BOOK: The Letters of T. S. Eliot, Volume 1: 1898-1922
7.62Mb size Format: txt, pdf, ePub
 
TO
Henry Eliot
 

TS
Houghton

 

23 March 1917

18 Crawford Mansions, Crawford
St,
W.1 W.
1

Dear Henry,

This is only a short note, but it is perhaps better than nothing. I have never written to thank you for the draft of £10 which you sent at a very opportune moment, just in the nick of time to save me from withdrawing my £50 which I have managed to tuck away in a deposit account. Later, father sent me some money. He has been wonderfully good, but it does go against the grain for me to take it; I have taken so much and so thoughtlessly in the past. Just now I am earning £2 10s a week filing balance sheets in Lloyds bank; the work is not exhausting, and the pay may improve; besides, I have my evening class and what writing I do. I sent you a copy of the
New Statesman;
1
I am trying to think of another article now.

Remember that every letter you write helps to keep me in touch with America, and that it is fully appreciated by both of us. The world seems a complete nightmare at times; nothing that could happen would be surprising. I wonder if there will ever come a time when we shall look back and find that the period we are living through seems quite unreal in retrospect.

I hope you will not go to Chicago unless you are quite certain it is a better thing. But you might, on the whole, prefer to be back there to living permanently in New York, wouldn’t you?

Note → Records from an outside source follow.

Lemma sum_by_const {A} (f : A -> Z) k l : Forall (fun a => f a = k) l -> sum_by f l = zlen l * k.
Proof. induction 1 as [|a l Ha _ IH]; simpl; [done|]. rewrite Ha, IH. lia. Qed.

Lemma sum_by_replicate {A} (f : A -> Z) n a : sum_by f (replicate n a) = Z.of_nat n * f a.
Proof. induction n as [|n IH]; [done|]. cbn [replicate]. rewrite sum_by_cons, IH. lia. Qed.

(** The sum over a list whose elements are known by their position. *)
Lemma sum_by_lookup {A} (f : A -> Z) (g : nat -> Z) l k :
  (forall i a, l !! i = Some a -> f a = g (k + i)%nat) -> sum_by f l = sum_by g (seq k (length l)).
Proof.
  revert k. induction l as [|a l IH]; intros k Hl; [done|]. cbn [length seq]. rewrite !sum_by_cons.
  rewrite (Hl 0%nat a eq_refl), Nat.add_0_r. f_equal. apply IH. intros i b Hi.
  by rewrite (Hl (S i) b Hi), Nat.add_succ_r.
Qed.

Lemma sum_by_plus {A} (f g h : A -> Z) l :
  (forall a, f a = g a + h a) -> sum_by f l = sum_by g l + sum_by h l.
Proof. intros H. induction l as [|a l IH]; simpl; [done|]. rewrite H, IH. lia. Qed.

Lemma sum_by_le {A} (f g : A -> Z) l :
  Forall (fun a => f a <= g a) l -> sum_by f l <= sum_by g l.
Proof. induction 1; simpl; lia. Qed.

Lemma length_bind_concat {A B} (f : A -> list B) ls :
  zlen (concat ls ≫= f) = sum_by (fun l => zlen (l ≫= f)) ls.
Proof. induction ls as [|l ls IH]; simpl; [done|]. rewrite bind_app, length_app. lia. Qed.

Lemma sum_by_nonneg {A} (f : A -> Z) l : Forall (fun a => 0 <= f a) l -> 0 <= sum_by f l.
Proof. induction 1; simpl; lia. Qed.

(** ** Lemmas on machine integers *)

Lemma u32_small z : 0 <= z < 2 ^ 32 -> u32 z = z.
Proof. apply Z.mod_small. Qed.
Lemma u16_small z : 0 <= z < 2 ^ 16 -> u16 z = z.
Proof. apply Z.mod_small. Qed.
Lemma u8_small z : 0 <= z < 2 ^ 8 -> u8 z = z.
Proof. apply Z.mod_small. Qed.
Lemma u64_small z : 0 <= z < 2 ^ 64 -> u64 z = z.
Proof. apply Z.mod_small. Qed.
Lemma u32_bound z : 0 <= u32 z < 2 ^ 32.
Proof. by apply Z.mod_pos_bound. Qed.
Lemma u16_bound z : 0 <= u16 z < 2 ^ 16.
Proof. by apply Z.mod_pos_bound. Qed.
Lemma u8_bound z : 0 <= u8 z < 2 ^ 8.
Proof. by apply Z.mod_pos_bound. Qed.
Lemma u64_bound z : 0 <= u64 z < 2 ^ 64.
Proof. by apply Z.mod_pos_bound. Qed.
Lemma i32_small z : - 2 ^ 31 <= z < 2 ^ 31 -> i32 z = z.
Proof. intros. unfold i32. rewrite Z.mod_small; lia. Qed.
Lemma i32_bound z : - 2 ^ 31 <= i32 z < 2 ^ 31.
Proof. unfold i32. pose proof (Z.mod_pos_bound (z + 2 ^ 31) (2 ^ 32) eq_refl). lia. Qed.
Definition i64_ok (z : Z) : Prop := - 2 ^ 63 <= z < 2 ^ 63.
Lemma i64_small z : i64_ok z -> i64 z = z.
Proof. unfold i64_ok, i64. intros. rewrite Z.mod_small; lia. Qed.
Lemma i64_ok_i64 z : i64_ok (i64 z).
Proof. unfold i64_ok, i64. pose proof (Z.mod_pos_bound (z + 2 ^ 63) (2 ^ 64) eq_refl). lia. Qed.
Lemma i64_add z k : i64 (i64 z + k) = i64 (z + k).
Proof.
  unfold i64.
  replace ((z + 2 ^ 63) mod 2 ^ 64 - 2 ^ 63 + k + 2 ^ 63)
    with ((z + 2 ^ 63) mod 2 ^ 64 + k) by lia.
  rewrite Zplus_mod_idemp_l. do 2 f_equal. lia.
Qed.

I shall not write any more, because I want to get into the habit of writing single pages like this more often.

Very affectionately,
Tom

1–He was probably referring here to ‘Reflections on Vers Libre’ (3Mar. 1917), although the issue of 17 Mar. carried his unsigned review of ‘Diderot’s Early Philosophical Works’.

 
TO
Mary Hutchinson
 

MS
Texas

 

28 March 1917

18 Crawford Mansions

Dear Mrs Hutchinson

I must apologize very deeply for not having answered your letter before. I was away when it came, and so could not answer before the afternoons 
you suggested; and I have been meaning to write to ask if I could come another time. I should like very much to come to see you soon. I am now at Lloyds Bank all day, and cannot leave till 5. I have no idea how long it takes from Cannon Street to Ravenscourt Park – perhaps you know better than I. But will you let me know whether I may come on a Saturday, or in the evening, if the afternoon is too late?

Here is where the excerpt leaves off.